I am new to Python and need it mostly for Stats. Here is a glimpse of the dataset:
Code City Date Sales
K1 W 1/1/2017 46506.92
K1 X 1/1/2017 187195.2
K1 Y 1/1/2017 12858.15
K1 Z 1/1/2017 25300.88
K2 W 1/1/2017 87731.47
K2 X 1/1/2017 14952.8
K3 Y 1/1/2017 167.8204
K4 A 1/1/2017 9602.108
K4 B 1/1/2017 16034.13
K4 C 1/1/2017 106.5196
K4 D 1/1/2017 1057.269
K5 W 1/1/2017 12346.57
K5 X 1/1/2017 528776.5
K5 Y 1/1/2017 7598.979
K5 Z 1/1/2017 147969.6
K6 W 1/1/2017 11770.68
K6 X 1/1/2017 180867.6
K6 Y 1/1/2017 11778.6
K6 Z 1/1/2017 48835.3
City = list of strings and same code may be in multiple cities but each Code-City combination is unique with 32 datapoints.

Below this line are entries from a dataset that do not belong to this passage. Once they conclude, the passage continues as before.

Definition weight (c : conn) : nat :=
  main_weight (phase c) + global_weight (gl c) + length (acceptors c)
  + 3 * length (arrivals c) + tasks_weight (tasks c).

Lemma tasks_weight_app ts1 ts2 :
  tasks_weight (ts1 ++ ts2) = tasks_weight ts1 + tasks_weight ts2.
Proof. induction ts1 as [|t ts1 IH]; csimpl; [done|]. rewrite IH. lia. Qed.

Lemma tasks_weight_delete i t ts :
  ts !! i = Some t → tasks_weight ts = task_weight t + tasks_weight (delete i ts).
Proof.
  intros H. rewrite (delete_take_drop ts i), tasks_weight_app.
  rewrite <-(take_drop_middle ts i t H) at 1. rewrite tasks_weight_app. csimpl. lia.
Qed.

Section Termination.
Context `{MR : MapRange} {A : Type} (ρ : env Tunnels.t) (s : Server A).

Lemma stepMain_weight c c' : stepMain s c = Some c' → weight c' < weight c.
Proof using Type.
  unfold stepMain, weight. destruct (phase c) as [[|ch chans]| | |] eqn:Ep; intros H; simpl.
  - destruct (CloseAll _). simplify_eq/=. unfold global_weight. simpl. lia.
  - csimpl. unfold channel_weight.
    repeat case_bool_decide; [destruct (acceptOk ch)|..]; simplify_eq/=;
      rewrite tasks_weight_app; unfold channel_weight; simpl; lia.
  - simplify_eq/=. rewrite tasks_weight_app. simpl. lia.
  - simplify_eq/=. rewrite tasks_weight_app. simpl. lia.
  - done.
Qed.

Data is available for a period of 32 months and is collected for 1st of each month. I need to create an array of rmse error values from individual forecasts. Each forecast is Code-City level.
I wrote a def function for ARIMA(can't use prophet contingency)
I tried to filter the DataFrame hierarchically by Code and then City for that Code by using:
df.loc[lambda x: x['Code'] in Codelist].loc[lambda x: x['City'] in Citylist]
But getting error as
The truth value of a Series is ambiguous. Use a.empty, a.bool(), a.item(), a.any() or a.all().
##The way I want is for example, if Code exists in list of codes, move over to second for loop. Check if the City is present for that Code, if yes, call the defined function for ARIMA. The reason being same code exists in multiple cities.
I want to store the result which are rmse value of forecasts - actuals in an array and keep appending it after every iteration. I am expecting an array of 5 float values of forecasted Output using ARIMA forecast.
To do individual forecasts, you can take only the code, city combinations which are present in data beforehand rather than try all combinations.